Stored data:
(* ===== verification/Command.v ===== *)
(** * Service commands (skynet-src/service/service_command.cpp; the log file part of
    service_log.cpp)

    A service controls the node with textual commands: [exec] looks the command up
    and runs its function on the service's context and the parameter. A result is
    the text at the returned pointer, [None] is [nullptr].

    The C library's file and time functions and [%lf] are parameters, as is the
    [signal] entry point of a service. *)
From Stdlib Require Import Ascii String.
From S2P Require Import Prelude Message Timer Env MqPrivate MqGlobal HandleName HandleSlot Text ModManager Service Node.
Open Scope string_scope.
Open Scope Z_scope.

(** [char cmd_result_[32]] *)
Definition CMD_RESULT_SIZE : Z := 32.

(** [sprintf(svc_ctx->cmd_result_, ...)]: the text and its terminator must fit *)
Definition set_result (w : world) (svc_ctx : Z) (text : string) : result (option string * world) :=
  c <- ctx_deref w svc_ctx;;
  if CMD_RESULT_SIZE <=? strlen text then Err OutOfBounds
  else Ok (Some text, ctx_store w svc_ctx (ctx_with_cmd_result c text)).

(** [_id_to_hex] *)
Definition _id_to_hex (id : Z) : string := ":" ++ hex_pad true 8 id.

(** the characters up to the first one of [delims], and what follows it *)
Fixpoint strsep (delims : list ascii) (s : string) : string * option string :=
  match s with
  | EmptyString => ("", None)
  | String c s =>
      if existsb (Ascii.eqb c) delims then ("", Some s)
      else let (t, r) := strsep delims s in (String c t, r)
  end.

Definition ascii_tab : ascii := ascii_of_nat 9.
Definition ascii_lf : ascii := ascii_of_nat 10.
Definition ascii_cr : ascii := ascii_of_nat 13.

(** [%s] of [sscanf]: skip white space, then the longest run of other characters; [None]
    at the end of the input *)
Fixpoint scan_word (s : string) : string * string :=
  match s with
  | EmptyString => ("", "")
  | String c s' => if is_space c then ("", s) else let (t, r) := scan_word s' in (String c t, r)
  end.
Definition scan_s (s : string) : option (string * string) :=
  match skip_spaces s with EmptyString => None | s' => Some (scan_word s') end.

(** [strtol(s, nullptr, 0)]: the base is chosen by the prefix *)
Definition strtol_auto (s : string) : Z :=
  let t := skip_spaces s in
  let t := match t with
           | String c t' => if (char_code c =? 45) || (char_code c =? 43) then t' else t
           | EmptyString => t
           end in
  match t with
  | String a (String b _) =>
      if char_code a =? 48
      then (if (char_code b =? 120) || (char_code b =? 88) then strtol 16 s else strtol 8 s)
      else strtol 10 s
  | _ => strtol 10 s
  end.

(** [strchr(s, ' ')] *)
Fixpoint from_space (s : string) : option string :=
  match s with
  | EmptyString => None
  | String c s' => if Ascii.eqb c " " then Some s else from_space s'
  end.

(** the parameter, where the function reads it without a check *)
Definition deref_param (param : option string) : result string :=
  match param with Some s => Ok s | None => Err NullDeref end.

Section commands.
Variable create_func : Z → world → result (Z * world).
Variable release_func : Z → Z → world → result world.
Variable svc_init : Z → Z → option string → world → result (bool * world).
Variable dlopen : string → Z.
Variable dlsym : Z → string → Z.
Variable thread_clock : world → Z * Z.
(** [svc_ptr->signal(sig)] *)
Variable svc_signal : Z → Z → world → result world.
(** [fopen(path, "ab")], 0 when it fails; [ctime]; [%lf] of [x / 1000000.0] *)
Variable fopen : string → Z.
Variable ctime : Z → string.
Variable lf_micros : Z → string.

Notation log_error := (log_error release_func).
Notation log_info := (log_info release_func).
Notation log_warn := (log_warn release_func).

(** [_to_svc_handle] *)
Definition _to_svc_handle (w : world) (svc_ctx : Z) (param : string) : result (Z * world) :=
  if Ascii.eqb (first_char param) ":" then Ok (u32 (strtoul 16 (tail_str param)), w)
  else if Ascii.eqb (first_char param) "." then h <- find_by_name (w_names w) (tail_str param);; Ok (h, w)
  else w <- log_error w svc_ctx ("Can't convert " ++ param ++ " to svc_handle");; Ok (0, w).

(** [_handle_exit] *)
Definition _handle_exit (w : world) (svc_ctx svc_handle : Z) : result world :=
  let* (svc_handle, w) :=
    (if svc_handle =? 0 then
       c <- ctx_deref w svc_ctx;;
       w <- log_info w svc_ctx "KILL self";; Ok (ctx_svc_handle c, w)
     else w <- log_info w svc_ctx ("KILL :" ++ hex_min true svc_handle);; Ok (svc_handle, w)) in
  w <- (if negb (get_monitor_exit w =? 0) then
          let* (_, w) := send release_func w svc_ctx svc_handle (get_monitor_exit w)
                           (msg_type_code SERVICE_MSG_TYPE_CLIENT) 0 0 0 in Ok w
        else Ok w);;
  let* (_, w) := unregister_service release_func w svc_handle in
  Ok w.

(** [cmd_timeout] *)
Definition cmd_timeout (w : world) (svc_ctx : Z) (param : option string) : result (option string * world) :=
  param <- deref_param param;;
  let ticks := s32 (strtol 10 param) in
  let* (session_id, w) := new_session w svc_ctx in
  c <- ctx_deref w svc_ctx;;
  let* (_, T, w) := timeout (push_service_message release_func) (w_timer w) w (ctx_svc_handle c) ticks session_id in
  set_result (w_with_timer w T) svc_ctx (dec_str session_id).

(** [cmd_register] *)
Definition cmd_register (w : world) (svc_ctx : Z) (param : option string) : result (option string * world) :=
  c <- ctx_deref w svc_ctx;;
  match param with
  | None | Some EmptyString => set_result w svc_ctx (":" ++ hex_min false (ctx_svc_handle c))
  | Some param =>
      if Ascii.eqb (first_char param) "." then
        let* (name, names) := set_handle_by_name (w_names w) (tail_str param) (ctx_svc_handle c) in
        Ok (name, w_with_names w names)
      else w <- log_error w svc_ctx ("Can't register global name " ++ param ++ " in C");; Ok (None, w)
  end.

(** [cmd_query] *)
Definition cmd_query (w : world) (svc_ctx : Z) (param : option string) : result (option string * world) :=
  param <- deref_param param;;
  if Ascii.eqb (first_char param) "." then
    svc_handle <- find_by_name (w_names w) (tail_str param);;
    if negb (svc_handle =? 0) then set_result w svc_ctx (":" ++ hex_min false svc_handle) else Ok (None, w)
  else Ok (None, w).

(** [cmd_name]: a word that [sscanf] does not store is read uninitialised *)
Definition cmd_name (w : world) (svc_ctx : Z) (param : option string) : result (option string * world) :=
  param <- deref_param param;;
  match scan_s param with
  | None => Err UninitRead
  | Some (name, rest) =>
      match scan_s rest with
      | None => Err UninitRead
      | Some (svc_handle, _) =>
          if negb (Ascii.eqb (first_char svc_handle) ":") then Ok (None, w)
          else
            let handle_id := u32 (strtoul 16 (tail_str svc_handle)) in
            if handle_id =? 0 then Ok (None, w)
            else if Ascii.eqb (first_char name) "." then
              let* (r, names) := set_handle_by_name (w_names w) (tail_str name) handle_id in
              Ok (r, w_with_names w names)
            else w <- log_error w svc_ctx ("Can't set global name " ++ name ++ " in C");; Ok (None, w)
      end
  end.

(** [cmd_exit] *)
Definition cmd_exit (w : world) (svc_ctx : Z) (param : option string) : result (option string * world) :=
  w <- _handle_exit w svc_ctx 0;; Ok (None, w).

(** [cmd_kill] *)
Definition cmd_kill (w : world) (svc_ctx : Z) (param : option string) : result (option string * world) :=
  param <- deref_param param;;
  let* (svc_handle, w) := _to_svc_handle w svc_ctx param in
  w <- (if negb (svc_handle =? 0) then _handle_exit w svc_ctx svc_handle else Ok w);;
  Ok (None, w).

(** [cmd_launch] *)
Definition cmd_launch (w : world) (context : Z) (param : option string) : result (option string * world) :=
  param <- deref_param param;;
  let '(mod_name, rest) := strsep [" "%char; ascii_tab; ascii_cr; ascii_lf] param in
  let args := match rest with None => None | Some r => Some (strsep [ascii_cr; ascii_lf] r).1 end in
  let* (svc_ctx, w) := create_service create_func release_func svc_init dlopen dlsym w mod_name args in
  if svc_ctx =? 0 then Ok (None, w)
  else
    c <- ctx_deref w svc_ctx;;
    set_result w context (_id_to_hex (ctx_svc_handle c)).

(** [cmd_get_env] *)
Definition cmd_get_env (w : world) (svc_ctx : Z) (param : option string) : result (option string * world) :=
  param <- deref_param param;; Ok (get_env (w_env w) param, w).

(** [cmd_set_env]: the key ends at the first space *)
Definition cmd_set_env (w : world) (svc_ctx : Z) (param : option string) : result (option string * world) :=
  param <- deref_param param;;
  match strsep [" "%char] param with
  | (_, None) => Ok (None, w)
  | (key, Some value) => e <- set_env (w_env w) key value;; Ok (None, w_with_env w e)
  end.

(** [cmd_start_time] *)
Definition cmd_start_time (w : world) (svc_ctx : Z) (param : option string) : result (option string * world) :=
  set_result w svc_ctx (dec_str (get_start_seconds (w_timer w))).

(** [cmd_abort]: each pass that unregisters something shrinks the set of services *)
Definition cmd_abort (w : world) (svc_ctx : Z) (param : option string) : result (option string * world) :=
  w <- unregister_service_all release_func 2 w;; Ok (None, w).

(** [cmd_monitor] *)
Definition cmd_monitor (w : world) (svc_ctx : Z) (param : option string) : result (option string * world) :=
  match param with
  | None | Some EmptyString =>
      if negb (get_monitor_exit w =? 0) then set_result w svc_ctx (":" ++ hex_min false (get_monitor_exit w))
      else Ok (None, w)
  | Some param =>
      let* (svc_handle, w) := _to_svc_handle w svc_ctx param in
      Ok (None, set_monitor_exit w svc_handle)
  end.

(** [cmd_stat] *)
Definition cmd_stat (w : world) (svc_ctx : Z) (param : option string) : result (option string * world) :=
  param <- deref_param param;;
  c <- ctx_deref w svc_ctx;;
  if String.eqb param "mqlen" then len <- mq_length (w_mq w) (ctx_queue c);; set_result w svc_ctx (dec_str len)
  else if String.eqb param "is_blocked" then
    if ctx_is_blocked c then set_result (ctx_store w svc_ctx (ctx_with_is_blocked c false)) svc_ctx "1"
    else set_result w svc_ctx "0"
  else if String.eqb param "cpu" then set_result w svc_ctx (lf_micros (ctx_cpu_cost c))
  else if String.eqb param "time" then
    if ctx_profile c then set_result w svc_ctx (lf_micros (u64 (thread_time_now thread_clock w - ctx_cpu_start c)))
    else set_result w svc_ctx "0"
  else if String.eqb param "message" then set_result w svc_ctx (dec_str (ctx_message_count c))
  else set_result w svc_ctx "".

(** [service_log::open_log_file] *)
Definition open_log_file (w : world) (svc_ctx svc_handle : Z) : result (Z * world) :=
  match get_env (w_env w) "log_path" with
  | None => Ok (0, w)
  | Some log_path =>
      let tmp := log_path ++ "/" ++ hex_08 false svc_handle ++ ".log" in
      let f := fopen tmp in
      if f =? 0 then w <- log_error w svc_ctx ("Open log file " ++ tmp ++ " fail");; Ok (0, w)
      else
        w <- log_info w svc_ctx ("Open log file " ++ tmp);;
        let now := now_ticks (w_timer w) in
        let ti := get_start_seconds (w_timer w) + now / 100 in
        Ok (f, file_write w f ("open time: " ++ dec_str (u32 now) ++ " " ++ ctime ti))
  end.

(** [service_log::close_log_file] *)
Definition close_log_file (w : world) (svc_ctx f svc_handle : Z) : result world :=
  w <- log_info w svc_ctx ("Close log file :" ++ hex_08 true svc_handle);;
  Ok (file_write w f ("close time: " ++ dec_str (u32 (now_ticks (w_timer w))) ++ String ascii_lf "")).

(** [cmd_service_log_on] *)
Definition cmd_service_log_on (w : world) (context : Z) (param : option string) : result (option string * world) :=
  param <- deref_param param;;
  let* (svc_handle, w) := _to_svc_handle w context param in
  if svc_handle =? 0 then Ok (None, w)
  else
    let* (svc_ctx, w) := grab w svc_handle in
    if svc_ctx =? 0 then Ok (None, w)
    else
      c <- ctx_deref w svc_ctx;;
      w <- (if ctx_log_fd c =? 0 then
              let* (f, w) := open_log_file w context svc_handle in
              if f =? 0 then Ok w
              else
                c <- ctx_deref w svc_ctx;;
                if ctx_log_fd c =? 0 then Ok (ctx_store w svc_ctx (ctx_with_log_fd c f)) else Ok w
            else Ok w);;
      let* (_, w) := release_service release_func w svc_ctx in
      Ok (None, w).
(* ===== verification/Manager.v ===== *)
(** * The service manager's calls as sequences of atomic actions

    [Scheduler] proves that single atomic operations keep the invariant of the
    node. Here the calls of [Service] are followed through those operations: in
    every state of the invariant they return, they keep the invariant, and their
    effect is the documented one: a message goes to the end of the receiver's
    queue or its payload is freed, an unregistered handle finds nothing, aborting
    unregisters every service. *)
From stdpp Require Import gmultiset.
From Stdlib Require Import Ascii String.
From S2P Require Import Prelude Message Timer Env MqPrivate MqGlobal HandleName HandleSlot Text ModManager Service Node Command Scheduler.
Open Scope string_scope.
Open Scope Z_scope.

(** the messages of every queue, oldest first *)
Definition contents_map (s : mq_state) : gmap Z (list service_message) := contents <$> mqs s.

(** the context registered under a handle, 0 when there is none *)
Definition svc_find (w : world) (h : Z) : Z := slot_find (hofs w) (w_slots w) h.

(** the node of [g] replaced, the threads as they are *)
Definition at_world (g : gstate) (w : world) : gstate := mkG w (g_refs g) (g_held g) (g_dying g).

(** a reference taken and dropped again *)
Lemma refs_add_sub (X : gmultiset Z) p : (X ⊎ {[+ p +]}) ∖ {[+ p +]} = X.
Proof. multiset_solver. Qed.

(** ** Queues *)

Lemma contents_map_unlink s s' : unlink (mqs s') = unlink (mqs s) → contents_map s' = contents_map s.
Proof.
  intros Hu. assert (H : ∀ t, contents_map t = contents <$> unlink (mqs t)).
  { intros t. unfold contents_map, unlink. rewrite <- map_fmap_compose. by apply map_fmap_ext. }
  by rewrite !H, Hu.
Qed.

Lemma contents_map_store s q qo : contents_map (mq_store s q qo) = <[q := contents qo]> (contents_map s).
Proof. unfold contents_map. simpl. apply fmap_insert. Qed.

Lemma mq_push_contents s l q qo m : glist s l → mqs s !! q = Some qo → q ≠ 0 → mq_wf qo →
  cap_ qo * 2 <= INT_MAX → (is_in_global_ qo = false → q ∉ l) →
  ∃ s', mq_push s q m = Ok s' ∧ contents_map s' = <[q := (contents qo ++ [m])%list]> (contents_map s).
Proof.
  intros Hl Hq Hq0 Hwf Hcap Hnl. unfold mq_push. rewrite (mq_deref_Ok _ _ qo) by done. simpl.
  destruct (enqueue_spec qo m Hwf Hcap) as (qo' & -> & _ & Hc & Hg & _ & _ & Hn & _). simpl. rewrite Hg.
  destruct (is_in_global_ qo) eqn:Eg; simpl.
  - eexists; split; [done|]. by rewrite contents_map_store, Hc.
  - destruct (gpush_spec (mq_store s q (with_in_global qo' true)) l q (with_in_global qo' true))
      as (s' & -> & _ & Hu); [by apply (glist_store _ _ _ qo)|done|by simpl; rewrite lookup_insert_eq|by apply Hnl|].
    eexists; split; [done|]. rewrite (contents_map_unlink _ _ Hu), contents_map_store.
    change (contents (with_in_global qo' true)) with (contents qo'). by rewrite Hc.
Qed.
Definition ns_exit : N unit := on_server server_exit.

Definition ns_update_time : N unit :=
  ticks ← gets_world (λ w, now_ticks (w_timer w));
  on_server (server_update_time ticks).

(** the bytes up to the terminator that [data_ptr] points to *)
Definition message_text (sv : server K) (d : data_ref) : list Z :=
  match d with
  | DNull => []
  | DText s => bytes_of s
  | DAddrBuf => bytes_of (sv_addr_tmp_buf sv)
  | DBlock p => c_str (default [] (sv_blocks sv !! p))
  end.

(** the memory a message without a copy refers to: it changes hands *)
Definition hand_over (w : world) (sv : server K) (d : data_ref) : result (Z * world * server K) :=
  match d with
  | DNull => Ok (0, w, sv)
  | DBlock p =>
      match sv_blocks sv !! p with
      | None => Err UseAfterFree
      | Some bytes =>
          let '(q, w) := alloc_block w bytes in
          Ok (q, w, sv <| sv_blocks := delete p (sv_blocks sv) |>)
      end
  | _ => Err DoubleFree   (* memory the service cannot give back *)
  end.

Definition forward_message (socket_event : Z) (padding : bool) : N unit := λ ns,
  match ns_server ns with
  | None => Err NullDeref
  | Some sv =>
      let msg := sv_result sv in
      let text := if padding then take 128 (message_text sv (sm_data_ptr msg)) else [] in
      let* (buffer, w, sv) := (if padding then Ok (0, ns_world ns, sv) else hand_over (ns_world ns) sv (sm_data_ptr msg)) in
      let sz := SOCKET_MESSAGE_SIZE + Z.of_nat (length text) in
      let '(sm, w) := alloc_block w (ssm_bytes (mkSsm socket_event (sm_socket_id msg) (sm_ud msg) buffer) ++ text)%list in
      let* (r, w) := push_service_message release_func w (sm_svc_handle msg)
                       (mkMsg 0 0 sm (pack_size (msg_type_code SERVICE_MSG_TYPE_SOCKET) sz)) in
      w <- (if negb (r =? 0) then w <- free_block w buffer;; free_block w sm else Ok w);;
      Ok (tt, mkNs w (Some sv) (ns_kernel ns))
  end.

What the task asks -> Scan the entries above for the word "calls". Report the lines that hold it.

Result of the task ->
(** * The service manager's calls as sequences of atomic actions
    node. Here the calls of [Service] are followed through those operations: in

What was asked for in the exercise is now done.